*What to do*
Look below for the line containing "intros Hd i"; from there, print each line exactly up to and including the line containing "beyond [2 ^", and stop.

*Data to examine*
--- START ---
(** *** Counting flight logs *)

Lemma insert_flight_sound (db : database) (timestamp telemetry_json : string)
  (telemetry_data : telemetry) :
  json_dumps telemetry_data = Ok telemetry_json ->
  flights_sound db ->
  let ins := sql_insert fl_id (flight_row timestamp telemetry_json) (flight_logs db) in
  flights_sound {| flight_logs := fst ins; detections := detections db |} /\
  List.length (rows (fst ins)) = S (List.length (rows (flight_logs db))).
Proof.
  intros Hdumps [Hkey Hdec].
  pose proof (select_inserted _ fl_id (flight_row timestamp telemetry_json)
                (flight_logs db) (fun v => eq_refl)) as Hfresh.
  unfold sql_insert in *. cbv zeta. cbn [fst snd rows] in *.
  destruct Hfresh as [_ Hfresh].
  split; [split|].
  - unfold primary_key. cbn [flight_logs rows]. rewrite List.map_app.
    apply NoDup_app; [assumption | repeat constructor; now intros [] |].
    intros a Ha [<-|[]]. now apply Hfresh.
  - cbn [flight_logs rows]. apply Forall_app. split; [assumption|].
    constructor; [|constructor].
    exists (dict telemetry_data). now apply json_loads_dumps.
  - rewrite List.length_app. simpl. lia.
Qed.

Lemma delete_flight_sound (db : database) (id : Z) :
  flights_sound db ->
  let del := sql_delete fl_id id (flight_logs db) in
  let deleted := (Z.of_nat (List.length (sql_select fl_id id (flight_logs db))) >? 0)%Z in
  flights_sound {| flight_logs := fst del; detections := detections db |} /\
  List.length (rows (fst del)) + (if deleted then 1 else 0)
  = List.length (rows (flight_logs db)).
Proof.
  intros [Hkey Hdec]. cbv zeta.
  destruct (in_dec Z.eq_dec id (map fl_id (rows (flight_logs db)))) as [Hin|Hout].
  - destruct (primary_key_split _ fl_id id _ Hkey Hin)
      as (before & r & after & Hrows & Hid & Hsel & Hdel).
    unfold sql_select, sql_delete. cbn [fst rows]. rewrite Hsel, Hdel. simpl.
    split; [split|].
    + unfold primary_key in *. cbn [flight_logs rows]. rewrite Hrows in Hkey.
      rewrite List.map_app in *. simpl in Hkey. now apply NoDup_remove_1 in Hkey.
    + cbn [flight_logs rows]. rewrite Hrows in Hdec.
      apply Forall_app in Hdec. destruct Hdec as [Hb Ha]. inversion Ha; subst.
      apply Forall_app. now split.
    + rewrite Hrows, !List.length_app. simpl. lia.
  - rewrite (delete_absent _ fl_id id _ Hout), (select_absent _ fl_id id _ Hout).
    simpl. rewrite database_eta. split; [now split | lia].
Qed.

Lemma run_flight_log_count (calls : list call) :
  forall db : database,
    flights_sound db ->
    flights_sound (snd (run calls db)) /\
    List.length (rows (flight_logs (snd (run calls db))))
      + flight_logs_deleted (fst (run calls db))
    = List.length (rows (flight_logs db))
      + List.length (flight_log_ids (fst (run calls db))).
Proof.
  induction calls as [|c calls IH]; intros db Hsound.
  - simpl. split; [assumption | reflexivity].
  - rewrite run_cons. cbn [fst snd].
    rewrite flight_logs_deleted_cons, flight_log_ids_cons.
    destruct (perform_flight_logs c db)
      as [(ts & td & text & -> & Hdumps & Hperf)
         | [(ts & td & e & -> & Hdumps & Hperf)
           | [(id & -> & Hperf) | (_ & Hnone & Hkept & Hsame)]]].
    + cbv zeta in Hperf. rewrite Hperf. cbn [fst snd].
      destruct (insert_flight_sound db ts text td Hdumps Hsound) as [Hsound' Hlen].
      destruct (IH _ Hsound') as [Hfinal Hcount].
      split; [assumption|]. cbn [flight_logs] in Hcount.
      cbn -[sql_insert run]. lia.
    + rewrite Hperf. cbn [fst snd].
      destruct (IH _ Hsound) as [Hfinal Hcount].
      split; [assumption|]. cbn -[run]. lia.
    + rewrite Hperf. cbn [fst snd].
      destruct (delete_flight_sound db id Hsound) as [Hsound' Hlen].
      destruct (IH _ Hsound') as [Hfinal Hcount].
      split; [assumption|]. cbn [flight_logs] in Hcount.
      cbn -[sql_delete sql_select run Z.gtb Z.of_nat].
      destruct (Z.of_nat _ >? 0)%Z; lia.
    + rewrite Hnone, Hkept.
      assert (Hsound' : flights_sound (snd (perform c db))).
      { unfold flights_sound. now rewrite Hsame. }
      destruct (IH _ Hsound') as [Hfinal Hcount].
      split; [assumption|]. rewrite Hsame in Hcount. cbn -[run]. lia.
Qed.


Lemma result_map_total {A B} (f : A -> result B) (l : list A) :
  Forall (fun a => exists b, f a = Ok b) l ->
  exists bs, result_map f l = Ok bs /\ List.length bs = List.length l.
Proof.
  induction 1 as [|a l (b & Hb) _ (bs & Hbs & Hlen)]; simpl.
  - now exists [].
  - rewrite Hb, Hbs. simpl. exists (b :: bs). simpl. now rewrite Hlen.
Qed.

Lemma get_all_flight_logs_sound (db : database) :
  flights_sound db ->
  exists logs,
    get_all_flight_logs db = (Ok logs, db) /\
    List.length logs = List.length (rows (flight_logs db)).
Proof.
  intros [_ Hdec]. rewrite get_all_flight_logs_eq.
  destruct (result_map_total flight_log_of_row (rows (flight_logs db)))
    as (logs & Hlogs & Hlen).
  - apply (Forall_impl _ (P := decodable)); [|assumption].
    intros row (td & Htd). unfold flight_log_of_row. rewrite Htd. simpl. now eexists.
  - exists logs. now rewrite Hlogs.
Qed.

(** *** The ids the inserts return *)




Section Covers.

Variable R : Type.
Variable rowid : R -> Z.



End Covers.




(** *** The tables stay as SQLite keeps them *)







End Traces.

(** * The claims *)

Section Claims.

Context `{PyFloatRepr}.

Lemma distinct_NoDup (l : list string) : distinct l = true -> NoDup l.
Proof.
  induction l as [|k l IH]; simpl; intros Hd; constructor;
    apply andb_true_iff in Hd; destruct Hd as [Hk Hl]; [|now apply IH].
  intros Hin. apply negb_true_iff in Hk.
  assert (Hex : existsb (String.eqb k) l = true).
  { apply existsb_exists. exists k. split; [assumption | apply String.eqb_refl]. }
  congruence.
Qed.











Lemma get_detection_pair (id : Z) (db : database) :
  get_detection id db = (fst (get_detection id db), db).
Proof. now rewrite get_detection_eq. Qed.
--- END ---
--- START ---
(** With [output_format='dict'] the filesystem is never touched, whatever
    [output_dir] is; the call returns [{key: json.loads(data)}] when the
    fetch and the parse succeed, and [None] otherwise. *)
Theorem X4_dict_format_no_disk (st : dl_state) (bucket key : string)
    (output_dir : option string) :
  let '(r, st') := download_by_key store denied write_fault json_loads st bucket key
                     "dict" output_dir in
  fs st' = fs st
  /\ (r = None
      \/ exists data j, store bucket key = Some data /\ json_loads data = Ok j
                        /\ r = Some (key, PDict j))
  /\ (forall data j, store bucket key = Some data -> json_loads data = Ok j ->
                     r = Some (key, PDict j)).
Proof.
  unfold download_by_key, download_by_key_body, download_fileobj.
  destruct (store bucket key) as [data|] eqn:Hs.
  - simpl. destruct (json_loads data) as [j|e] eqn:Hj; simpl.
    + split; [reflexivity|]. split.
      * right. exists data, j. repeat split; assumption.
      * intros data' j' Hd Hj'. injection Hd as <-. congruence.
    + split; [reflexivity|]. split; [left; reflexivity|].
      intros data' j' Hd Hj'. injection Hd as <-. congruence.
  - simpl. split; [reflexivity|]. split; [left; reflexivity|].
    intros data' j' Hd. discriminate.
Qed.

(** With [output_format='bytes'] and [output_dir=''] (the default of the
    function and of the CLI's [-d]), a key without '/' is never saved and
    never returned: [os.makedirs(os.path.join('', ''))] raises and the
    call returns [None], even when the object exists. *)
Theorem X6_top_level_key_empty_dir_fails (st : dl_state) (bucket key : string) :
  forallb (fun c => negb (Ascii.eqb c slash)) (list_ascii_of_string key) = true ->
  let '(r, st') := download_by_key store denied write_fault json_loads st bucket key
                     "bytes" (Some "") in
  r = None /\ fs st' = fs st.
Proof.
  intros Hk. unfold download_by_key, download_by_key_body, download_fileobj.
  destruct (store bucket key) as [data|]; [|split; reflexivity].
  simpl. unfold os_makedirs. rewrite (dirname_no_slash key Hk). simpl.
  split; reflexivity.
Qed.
--- END ---
--- START ---
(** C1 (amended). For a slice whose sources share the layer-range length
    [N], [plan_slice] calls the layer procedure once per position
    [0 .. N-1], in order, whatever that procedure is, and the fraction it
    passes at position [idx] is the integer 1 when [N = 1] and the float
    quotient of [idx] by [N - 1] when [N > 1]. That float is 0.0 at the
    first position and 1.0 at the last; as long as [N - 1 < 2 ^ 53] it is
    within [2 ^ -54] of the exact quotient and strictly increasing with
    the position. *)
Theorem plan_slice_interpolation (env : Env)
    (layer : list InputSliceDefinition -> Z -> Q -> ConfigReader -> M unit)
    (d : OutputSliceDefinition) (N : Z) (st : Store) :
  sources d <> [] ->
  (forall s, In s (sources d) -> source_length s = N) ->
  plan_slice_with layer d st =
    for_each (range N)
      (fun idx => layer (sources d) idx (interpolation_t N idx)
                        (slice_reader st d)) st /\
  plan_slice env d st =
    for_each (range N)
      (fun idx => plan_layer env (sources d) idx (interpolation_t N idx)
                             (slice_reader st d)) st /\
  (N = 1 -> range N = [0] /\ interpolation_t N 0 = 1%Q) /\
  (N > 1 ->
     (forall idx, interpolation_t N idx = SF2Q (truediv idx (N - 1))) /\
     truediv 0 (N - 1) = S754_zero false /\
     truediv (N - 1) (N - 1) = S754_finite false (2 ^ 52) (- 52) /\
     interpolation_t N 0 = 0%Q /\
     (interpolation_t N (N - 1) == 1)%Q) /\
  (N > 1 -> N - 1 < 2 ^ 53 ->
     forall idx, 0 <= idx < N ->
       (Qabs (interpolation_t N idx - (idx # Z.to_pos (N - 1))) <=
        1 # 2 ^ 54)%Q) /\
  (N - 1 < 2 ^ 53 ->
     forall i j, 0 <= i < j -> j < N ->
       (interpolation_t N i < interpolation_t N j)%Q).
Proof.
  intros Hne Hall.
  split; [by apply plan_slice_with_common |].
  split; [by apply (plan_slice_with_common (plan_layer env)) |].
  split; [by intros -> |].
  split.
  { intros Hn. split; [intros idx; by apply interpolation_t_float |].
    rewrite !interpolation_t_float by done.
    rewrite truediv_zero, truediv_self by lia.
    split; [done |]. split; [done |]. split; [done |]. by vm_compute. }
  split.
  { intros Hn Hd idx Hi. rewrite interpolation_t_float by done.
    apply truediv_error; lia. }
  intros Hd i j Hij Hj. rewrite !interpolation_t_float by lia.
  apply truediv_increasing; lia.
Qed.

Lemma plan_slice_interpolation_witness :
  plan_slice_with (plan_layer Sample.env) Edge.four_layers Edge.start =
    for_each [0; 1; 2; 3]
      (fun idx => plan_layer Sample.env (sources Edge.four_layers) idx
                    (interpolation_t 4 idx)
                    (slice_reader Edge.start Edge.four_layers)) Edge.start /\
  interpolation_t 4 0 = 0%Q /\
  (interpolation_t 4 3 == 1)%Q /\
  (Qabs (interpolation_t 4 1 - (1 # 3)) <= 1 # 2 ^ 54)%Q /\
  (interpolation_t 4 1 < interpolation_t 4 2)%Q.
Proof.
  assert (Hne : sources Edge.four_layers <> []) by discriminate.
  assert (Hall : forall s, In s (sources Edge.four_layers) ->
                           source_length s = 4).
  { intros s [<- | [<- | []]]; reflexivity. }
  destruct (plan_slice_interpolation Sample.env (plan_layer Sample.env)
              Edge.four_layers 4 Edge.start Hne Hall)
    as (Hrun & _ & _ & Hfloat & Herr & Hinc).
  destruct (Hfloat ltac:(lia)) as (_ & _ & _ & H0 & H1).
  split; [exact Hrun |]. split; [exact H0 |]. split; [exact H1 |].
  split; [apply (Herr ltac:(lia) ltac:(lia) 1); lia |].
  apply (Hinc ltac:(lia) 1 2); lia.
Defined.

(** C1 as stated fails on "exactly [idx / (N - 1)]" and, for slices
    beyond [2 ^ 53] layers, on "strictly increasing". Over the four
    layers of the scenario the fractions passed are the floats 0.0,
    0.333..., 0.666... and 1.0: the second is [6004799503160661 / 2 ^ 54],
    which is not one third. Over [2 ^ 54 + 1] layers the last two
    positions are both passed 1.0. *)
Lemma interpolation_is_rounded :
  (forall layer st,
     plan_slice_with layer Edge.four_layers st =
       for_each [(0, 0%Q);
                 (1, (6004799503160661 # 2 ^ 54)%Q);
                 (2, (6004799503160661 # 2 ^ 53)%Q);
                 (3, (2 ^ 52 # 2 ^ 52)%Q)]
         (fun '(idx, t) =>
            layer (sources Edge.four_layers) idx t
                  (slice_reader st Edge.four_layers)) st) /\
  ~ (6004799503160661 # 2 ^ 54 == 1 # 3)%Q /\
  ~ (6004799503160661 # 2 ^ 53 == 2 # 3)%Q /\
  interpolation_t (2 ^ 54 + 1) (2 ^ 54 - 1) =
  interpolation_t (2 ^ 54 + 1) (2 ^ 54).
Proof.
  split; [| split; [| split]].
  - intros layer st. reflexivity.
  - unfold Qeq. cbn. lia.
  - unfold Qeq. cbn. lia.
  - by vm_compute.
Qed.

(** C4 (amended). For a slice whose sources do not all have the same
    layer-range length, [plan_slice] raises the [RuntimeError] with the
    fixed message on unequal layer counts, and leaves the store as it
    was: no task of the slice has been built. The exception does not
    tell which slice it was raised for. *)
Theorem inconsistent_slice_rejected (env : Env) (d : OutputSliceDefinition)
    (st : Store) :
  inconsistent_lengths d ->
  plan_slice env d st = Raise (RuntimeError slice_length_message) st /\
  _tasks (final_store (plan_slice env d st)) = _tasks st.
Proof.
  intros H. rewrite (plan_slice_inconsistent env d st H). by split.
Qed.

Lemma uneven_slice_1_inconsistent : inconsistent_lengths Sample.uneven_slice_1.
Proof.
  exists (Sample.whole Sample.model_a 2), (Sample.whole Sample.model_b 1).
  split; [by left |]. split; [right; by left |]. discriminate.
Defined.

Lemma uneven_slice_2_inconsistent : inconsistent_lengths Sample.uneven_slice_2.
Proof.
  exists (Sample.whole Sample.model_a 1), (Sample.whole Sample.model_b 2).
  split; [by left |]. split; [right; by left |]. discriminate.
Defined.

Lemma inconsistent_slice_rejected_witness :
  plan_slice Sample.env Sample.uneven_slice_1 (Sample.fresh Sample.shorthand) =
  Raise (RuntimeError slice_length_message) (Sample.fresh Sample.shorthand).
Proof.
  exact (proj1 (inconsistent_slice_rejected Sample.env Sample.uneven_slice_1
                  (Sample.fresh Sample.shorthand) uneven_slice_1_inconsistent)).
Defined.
--- END ---
*Your solution*
  intros Hd i j Hij Hj. rewrite !interpolation_t_float by lia.
  apply truediv_increasing; lia.
Qed.

Lemma plan_slice_interpolation_witness :
  plan_slice_with (plan_layer Sample.env) Edge.four_layers Edge.start =
    for_each [0; 1; 2; 3]
      (fun idx => plan_layer Sample.env (sources Edge.four_layers) idx
                    (interpolation_t 4 idx)
                    (slice_reader Edge.start Edge.four_layers)) Edge.start /\
  interpolation_t 4 0 = 0%Q /\
  (interpolation_t 4 3 == 1)%Q /\
  (Qabs (interpolation_t 4 1 - (1 # 3)) <= 1 # 2 ^ 54)%Q /\
  (interpolation_t 4 1 < interpolation_t 4 2)%Q.
Proof.
  assert (Hne : sources Edge.four_layers <> []) by discriminate.
  assert (Hall : forall s, In s (sources Edge.four_layers) ->
                           source_length s = 4).
  { intros s [<- | [<- | []]]; reflexivity. }
  destruct (plan_slice_interpolation Sample.env (plan_layer Sample.env)
              Edge.four_layers 4 Edge.start Hne Hall)
    as (Hrun & _ & _ & Hfloat & Herr & Hinc).
  destruct (Hfloat ltac:(lia)) as (_ & _ & _ & H0 & H1).
  split; [exact Hrun |]. split; [exact H0 |]. split; [exact H1 |].
  split; [apply (Herr ltac:(lia) ltac:(lia) 1); lia |].
  apply (Hinc ltac:(lia) 1 2); lia.
Defined.

(** C1 as stated fails on "exactly [idx / (N - 1)]" and, for slices
    beyond [2 ^ 53] layers, on "strictly increasing". Over the four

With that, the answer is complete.